Segment Start: EXCERPTED DATA

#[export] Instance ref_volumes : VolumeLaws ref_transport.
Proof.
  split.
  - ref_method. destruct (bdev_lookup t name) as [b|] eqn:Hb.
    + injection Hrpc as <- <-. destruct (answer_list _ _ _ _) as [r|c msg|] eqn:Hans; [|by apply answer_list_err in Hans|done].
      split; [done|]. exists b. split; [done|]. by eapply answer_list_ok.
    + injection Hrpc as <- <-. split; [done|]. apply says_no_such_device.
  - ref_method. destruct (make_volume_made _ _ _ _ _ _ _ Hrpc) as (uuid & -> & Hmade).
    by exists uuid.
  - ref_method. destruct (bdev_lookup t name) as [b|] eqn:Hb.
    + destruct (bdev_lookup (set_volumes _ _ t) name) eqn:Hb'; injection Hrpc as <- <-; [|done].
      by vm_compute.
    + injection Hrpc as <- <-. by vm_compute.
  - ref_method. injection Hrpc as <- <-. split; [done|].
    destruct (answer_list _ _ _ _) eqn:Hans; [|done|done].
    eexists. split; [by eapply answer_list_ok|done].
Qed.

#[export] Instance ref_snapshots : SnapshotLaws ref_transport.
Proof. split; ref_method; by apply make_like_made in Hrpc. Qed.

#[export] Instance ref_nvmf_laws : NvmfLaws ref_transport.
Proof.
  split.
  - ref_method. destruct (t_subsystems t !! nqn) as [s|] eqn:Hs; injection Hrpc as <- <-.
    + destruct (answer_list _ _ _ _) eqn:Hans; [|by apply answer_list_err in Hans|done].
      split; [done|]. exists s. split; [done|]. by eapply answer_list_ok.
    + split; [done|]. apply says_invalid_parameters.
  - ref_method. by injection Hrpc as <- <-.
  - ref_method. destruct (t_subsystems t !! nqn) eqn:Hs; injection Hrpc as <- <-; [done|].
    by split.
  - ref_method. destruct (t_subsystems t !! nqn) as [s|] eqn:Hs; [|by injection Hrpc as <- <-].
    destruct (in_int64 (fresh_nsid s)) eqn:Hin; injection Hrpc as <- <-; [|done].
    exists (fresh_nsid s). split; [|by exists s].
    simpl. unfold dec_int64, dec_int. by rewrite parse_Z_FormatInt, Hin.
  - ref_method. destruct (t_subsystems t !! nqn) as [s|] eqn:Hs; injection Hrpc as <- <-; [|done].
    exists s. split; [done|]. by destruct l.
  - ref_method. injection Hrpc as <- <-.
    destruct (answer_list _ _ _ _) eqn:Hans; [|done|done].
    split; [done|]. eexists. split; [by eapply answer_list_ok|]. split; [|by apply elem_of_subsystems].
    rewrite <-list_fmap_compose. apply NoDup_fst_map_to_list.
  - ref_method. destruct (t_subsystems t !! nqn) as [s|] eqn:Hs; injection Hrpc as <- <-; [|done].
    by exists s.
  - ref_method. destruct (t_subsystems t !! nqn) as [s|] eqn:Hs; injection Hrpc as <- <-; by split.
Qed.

Segment End: EXCERPTED DATA

Would you reproduce, word for word, the lines from the one holding "eqn:Hs; injection Hrpc as <- <-." through the final line of the entries, both included?

:: TASK RESPONSE ::
  - ref_method. destruct (t_subsystems t !! nqn) as [s|] eqn:Hs; injection Hrpc as <- <-.
    + destruct (answer_list _ _ _ _) eqn:Hans; [|by apply answer_list_err in Hans|done].
      split; [done|]. exists s. split; [done|]. by eapply answer_list_ok.
    + split; [done|]. apply says_invalid_parameters.
  - ref_method. by injection Hrpc as <- <-.
  - ref_method. destruct (t_subsystems t !! nqn) eqn:Hs; injection Hrpc as <- <-; [done|].
    by split.
  - ref_method. destruct (t_subsystems t !! nqn) as [s|] eqn:Hs; [|by injection Hrpc as <- <-].
    destruct (in_int64 (fresh_nsid s)) eqn:Hin; injection Hrpc as <- <-; [|done].
    exists (fresh_nsid s). split; [|by exists s].
    simpl. unfold dec_int64, dec_int. by rewrite parse_Z_FormatInt, Hin.
  - ref_method. destruct (t_subsystems t !! nqn) as [s|] eqn:Hs; injection Hrpc as <- <-; [|done].
    exists s. split; [done|]. by destruct l.
  - ref_method. injection Hrpc as <- <-.
    destruct (answer_list _ _ _ _) eqn:Hans; [|done|done].
    split; [done|]. eexists. split; [by eapply answer_list_ok|]. split; [|by apply elem_of_subsystems].
    rewrite <-list_fmap_compose. apply NoDup_fst_map_to_list.
  - ref_method. destruct (t_subsystems t !! nqn) as [s|] eqn:Hs; injection Hrpc as <- <-; [|done].
    by exists s.
  - ref_method. destruct (t_subsystems t !! nqn) as [s|] eqn:Hs; injection Hrpc as <- <-; by split.
Qed.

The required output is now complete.